In Fig. 3 we show the results for the designability for all cases studied. The systems without directional interactions (patches) are not designable for any alphabet. By adding directional interactions, the heteropolymer becomes designable for a wide range of patch numbers and alphabet sizes, both for the FRC and FJC models. The emergence of designability coincides with the appearance of a peak in the pair radial distribution function—highlighted with the grey band in Fig. 2a)—located at the distance \(r\simeq 3\), at which the patch-patch interaction is most favourable. The presence of such an isolated intermediate peak between the first (\(r\simeq 2\)) and second random close packing neighbours (\(r\simeq 4\)) indicates that the directional interactions are inducing a geometrical frustration in the system. The frustration strongly biases towards a subset of compact conformations. In fact, in the non-designable case without patches, the directional interaction peak is not present. For one patch, the directional interaction peak is present but is lower than the peak corresponding to the close packing. These chains with one patch are not always designable (borderline), and their designability depends on the alphabet size q (Fig. 3). Increasing the number of patches the directional interaction peak becomes dominating over the random packing peak, making the chains designable in a broad interval of q (3 to 20). Increasing further the number of patches up to 10, the random packing peak increases again, splits and moves towards higher distances (Supp. Mat. Fig. 4) due to the self-avoiding of the many patches and also the system loses directionality: this corresponds in turn to a loss of designability (Fig. 3).
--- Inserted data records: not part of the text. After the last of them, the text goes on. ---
(** ** Register, login, logout *)

Lemma get_user_snoc_fresh (l : list User) (u : User) :
  user_id u = next_id (map user_id l) ->
  find (fun v => user_id v =? user_id u) (l ++ [u]) = Some u.
Proof.
  intros Hu. apply find_snoc_fresh; [|apply Z.eqb_refl].
  intros v Hv. apply Z.eqb_neq. intros Heq.
  apply (next_id_fresh (map user_id l)). rewrite <- Hu, <- Heq. now apply in_map.
Qed.

Lemma get_user_of_row (d : DB) (u : User) :
  In u (users d) -> exists v, get_user d (user_id u) = Some v.
Proof.
  intros Hu. unfold get_user.
  destruct (find _ _) as [v|] eqn:Hf; [now exists v|].
  apply (find_none _ _ Hf) in Hu. now rewrite Z.eqb_refl in Hu.
Qed.

(** X5.  A register POST from a browser that is not signed in, with user
    name, e-mail address and password filled in and no existing row with
    that (stripped) user name or that (stripped, lower-cased) e-mail
    address, appends one User row and nothing else: the row carries the
    normalised user name and address, the display name defaults to the
    user name, the stored hash verifies the password, and the session of
    the browser is bound to the new row. *)
Theorem register_creates_account {W : Werkzeug}
    (c : Ctx) (username_field email_field password : string)
    (display_name_field : option string) (salt : string) :
  is_authenticated c = false ->
  PyStr.strip username_field <> "" ->
  PyStr.lower (PyStr.strip email_field) <> "" ->
  password <> "" ->
  (forall v, In v (users (db c)) ->
             username v <> PyStr.strip username_field
             /\ email v <> PyStr.lower (PyStr.strip email_field)) ->
  exists u c',
    register POST username_field email_field password display_name_field salt c
    = (Redirect EpIndex (Some MsgWelcome), c')
    /\ c' = mkCtx (mkDB (users (db c) ++ [u]) (projects (db c)) (bids (db c)))
                  (uploads c) (Some (user_id u))
    /\ username u = PyStr.strip username_field
    /\ email u = PyStr.lower (PyStr.strip email_field)
    /\ display_name u = match display_name_field with
                        | Some n => n
                        | None => PyStr.strip username_field
                        end
    /\ ~ In (user_id u) (map user_id (users (db c)))
    /\ check_password_hash (password_hash u) password = true
    /\ current_user c' = Some u.
Proof.
  intros Ha Hu He Hp Hfresh.
  exists (new_user c username_field email_field password display_name_field salt).
  eexists. split.
  - unfold register. rewrite Ha.
    apply truthy_true in Hu, He, Hp. rewrite Hu, He, Hp. simpl.
    pose proof (proj2 (first_user_matching_none (db c) _ _) Hfresh) as Hnone.
    rewrite Hnone. reflexivity.
  - split; [reflexivity|]. repeat split.
    + apply next_id_fresh.
    + apply check_generate.
    + unfold current_user, get_user. simpl.
      exact (get_user_snoc_fresh (users (db c))
               (new_user c username_field email_field password
                  display_name_field salt) eq_refl).
Qed.

Lemma register_creates_account_witness :
  exists u c',
    register POST " bob " "Bob@X.com" "pw2" None "s" ctx_alice_only
    = (Redirect EpIndex (Some MsgWelcome), c')
    /\ users (db c') = (users (db ctx_alice_only) ++ [u])%list
    /\ username u = "bob" /\ email u = "bob@x.com" /\ display_name u = "bob"
    /\ session c' = Some 2.
Proof.
  destruct (register_creates_account ctx_alice_only " bob " "Bob@X.com" "pw2"
              None "s")
    as (u & c' & Hcall & -> & Hn & He & Hd & _ & _ & Hcur).
  - reflexivity.
  - vm_compute. discriminate.
  - vm_compute. discriminate.
  - discriminate.
  - simpl. intros v [<-|[]]. vm_compute. split; discriminate.
  - exists u. eexists. split; [exact Hcall|]. simpl.
    vm_compute in Hcall. injection Hcall as <-. repeat split.
Defined.

(** X6.  A register POST from a browser that is not signed in, in which
    the user name or the e-mail address is blank or the password is empty,
    is answered with the missing-field message, whatever the tables hold,
    and changes nothing. *)
Theorem register_missing_field_rejected {W : Werkzeug}
    (c : Ctx) (username_field email_field password : string)
    (display_name_field : option string) (salt : string) :
  is_authenticated c = false ->
  PyStr.strip username_field = ""
  \/ PyStr.strip email_field = "" \/ password = "" ->
  register POST username_field email_field password display_name_field salt c
  = (InvalidInput_register, c).
Proof.
  intros Ha H. unfold register. rewrite Ha.
  destruct H as [H|[H|H]]; rewrite H; simpl;
    rewrite ?orb_true_r; reflexivity.
Qed.

Lemma register_missing_field_rejected_witness :
  register POST "   " "new@x.com" "pw" None "s" ctx_alice_only
  = (InvalidInput_register, ctx_alice_only).
Proof.
  apply (register_missing_field_rejected ctx_alice_only "   " "new@x.com" "pw"
           None "s").
  - reflexivity.
  - left. reflexivity.
Defined.

(** X7.  The four routes behind [@login_required] (logout, create-project,
    place-bid, accept-bid) answer a browser without a resolvable session
    with the redirect to the login page and change nothing, whatever the
    arguments. *)
Theorem login_required_guards {W : Werkzeug} (c : Ctx) :
  current_user c = None ->
  logout c = (Unauthorized, c)
  /\ (forall m t d b f now, new_project m t d b f now c = (Unauthorized, c))
  /\ (forall pid p msg, place_bid pid p msg c = (Unauthorized, c))
  /\ (forall pid bid, accept_bid pid bid c = (Unauthorized, c)).
Proof.
  intros H. unfold logout, new_project, place_bid, accept_bid.
  rewrite H. repeat split.
Qed.

Lemma login_required_guards_witness :
  place_bid 1 "$10" "" (set_session None ctx_two_bids)
  = (Unauthorized, set_session None ctx_two_bids)
  /\ accept_bid 1 2 (set_session (Some 9) ctx_two_bids)
     = (Unauthorized, set_session (Some 9) ctx_two_bids).
Proof.
  split.
  - apply (login_required_guards (set_session None ctx_two_bids)). reflexivity.
  - apply (login_required_guards (set_session (Some 9) ctx_two_bids)). reflexivity.
Defined.

(** X8.  Login followed by logout is a round trip: when a browser with an
    empty session logs in successfully, logging out succeeds and gives
    back exactly the context before the login. *)
Theorem login_logout_round_trip {W : Werkzeug}
    (c c1 : Ctx) (m : Method) (username_field password : string) :
  session c = None ->
  login m username_field password c
  = (Redirect EpDashboard (Some MsgLoginOk), c1) ->
  logout c1 = (Redirect EpIndex (Some MsgLoggedOut), c).
Proof.
  intros Hs Hlogin.
  destruct (login_cases m username_field password c)
    as [[_ Hfail]|(u & Hu & _ & _ & _ & _ & Heq)].
  - rewrite Hlogin in Hfail. discriminate.
  - rewrite Heq in Hlogin. injection Hlogin as <-.
    destruct (get_user_of_row (db c) u Hu) as [v Hv].
    unfold logout, current_user. simpl. rewrite Hv.
    destruct c as [d ups s]. simpl in Hs. subst s. reflexivity.
Qed.

Lemma login_logout_round_trip_witness :
  logout (set_session (Some 1) ctx_alice_only)
  = (Redirect EpIndex (Some MsgLoggedOut), ctx_alice_only).
Proof.
  apply (login_logout_round_trip ctx_alice_only
           (set_session (Some 1) ctx_alice_only) POST "alice" "pw1").
  - reflexivity.
  - reflexivity.
Defined.

(** ** Failing requests *)

(** X9.  A create-project POST by a signed-in user whose title or
    description is blank is answered with the message asking for both and
    changes nothing: no Project row, and no file written even when the
    attached file has an allowed extension. *)
Theorem new_project_missing_title_rejected {W : Werkzeug}
    (c : Ctx) (me : User) (title_field description_field budget_field : string)
    (file : option Upload) (now : Z) :
  current_user c = Some me ->
  PyStr.strip title_field = "" \/ PyStr.strip description_field = "" ->
  new_project POST title_field description_field budget_field file now c
  = (Redirect EpNewProject (Some MsgTitleDescRequired), c).
Proof.
  intros Hme H. unfold new_project. rewrite Hme.
  destruct H as [H|H]; rewrite H; simpl; rewrite ?orb_true_r; reflexivity.
Qed.

Lemma new_project_missing_title_rejected_witness :
  new_project POST "  " "A logo" "$100" (Some (mkUpload "photo.png" "bytes"))
    1700000000 ctx_alice_in
  = (Redirect EpNewProject (Some MsgTitleDescRequired), ctx_alice_in).
Proof.
  apply (new_project_missing_title_rejected ctx_alice_in
           (mkUser 1 "alice" "alice" "alice@x.com" "plain$pw1")).
  - reflexivity.
  - left. reflexivity.
Defined.

(** X10.  Place-bid and accept-bid by a signed-in user on a project id that
    no Project row carries change nothing and are refused before the
    price, the bid id or the owner is looked at: with 404 when the id is
    below 2^63, and with 500 when it is larger, since such an id cannot be
    bound to the query that fetches the project. *)
Theorem unknown_project_not_found {W : Werkzeug}
    (c : Ctx) (me : User) (pid : Z) :
  current_user c = Some me ->
  (forall p, In p (projects (db c)) -> project_id p <> pid) ->
  forall price_field message_field bid,
    (pid < 9223372036854775808 ->
     place_bid pid price_field message_field c = (NotFound, c)
     /\ accept_bid pid bid c = (NotFound, c))
    /\ (9223372036854775808 <= pid ->
        place_bid pid price_field message_field c = (ServerError, c)
        /\ accept_bid pid bid c = (ServerError, c)).
Proof.
  intros Hme Hnone price_field message_field bid.
  apply get_project_none in Hnone.
  unfold place_bid, accept_bid, missing_key, key_ok. rewrite Hme, Hnone.
  split; intros Hpid.
  - apply Z.ltb_lt in Hpid. rewrite Hpid. split; reflexivity.
  - apply Z.ltb_ge in Hpid. rewrite Hpid. split; reflexivity.
Qed.

Lemma unknown_project_not_found_witness :
  (place_bid 5 "$10" "" ctx_two_bids = (NotFound, ctx_two_bids)
   /\ accept_bid 5 1 ctx_two_bids = (NotFound, ctx_two_bids))
  /\ (place_bid 9223372036854775808 "$10" "" ctx_two_bids
      = (Abort 500, ctx_two_bids)
      /\ accept_bid 9223372036854775808 1 ctx_two_bids
         = (Abort 500, ctx_two_bids)).
Proof.
  split.
  - destruct (unknown_project_not_found ctx_two_bids
                (mkUser 1 "alice" "alice" "alice@x.com" "plain$pw1") 5)
      with (price_field := "$10") (message_field := "") (bid := 1)
      as [H _].
    + reflexivity.
    + simpl. intros p [<-|[]]. simpl. lia.
    + apply H. lia.
  - destruct (unknown_project_not_found ctx_two_bids
                (mkUser 1 "alice" "alice" "alice@x.com" "plain$pw1")
                9223372036854775808)
      with (price_field := "$10") (message_field := "") (bid := 1)
      as [_ H].
    + reflexivity.
    + simpl. intros p [<-|[]]. simpl. lia.
    + apply H. lia.
Defined.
It is important to stress that the strength of the directional interaction is such that even the chains with one patch are always maximally bonded, implying that arbitrarily increasing the relative strength of the directional interactions will not suppress the first peak of the g(r) (Supp. Mat. Fig. 1). Thus, when the patch-patch peak dominates over the random close packing peak, the system becomes robustly designable in a broad interval of alphabet sizes q, both for the FRC and FJC models.

According to the MFT33, given an alphabet of size q, a system is designable when the sequence entropy per particle ln(q) exceeds the conformational entropy per particle ω. Hence, the designable–to–not-designable transition, where ω ~ ln(q), allows us to estimate ω. Following the diagram in Fig. 3, we estimate ω to be >ln(20) for 0 patches, ~ln(5) for one patch in the freely rotating chain, and <ln(3) for up to 6 patches. At 10 patches ω increases again to a value between ln(3) and ln(20). Since eω is related to the number of compact conformations, the latter is reduced by the patches by approximately an order of magnitude. A more precise evaluation of ω requires the study of intermediate values of ln(q) which cannot be achieved simply changing the alphabet.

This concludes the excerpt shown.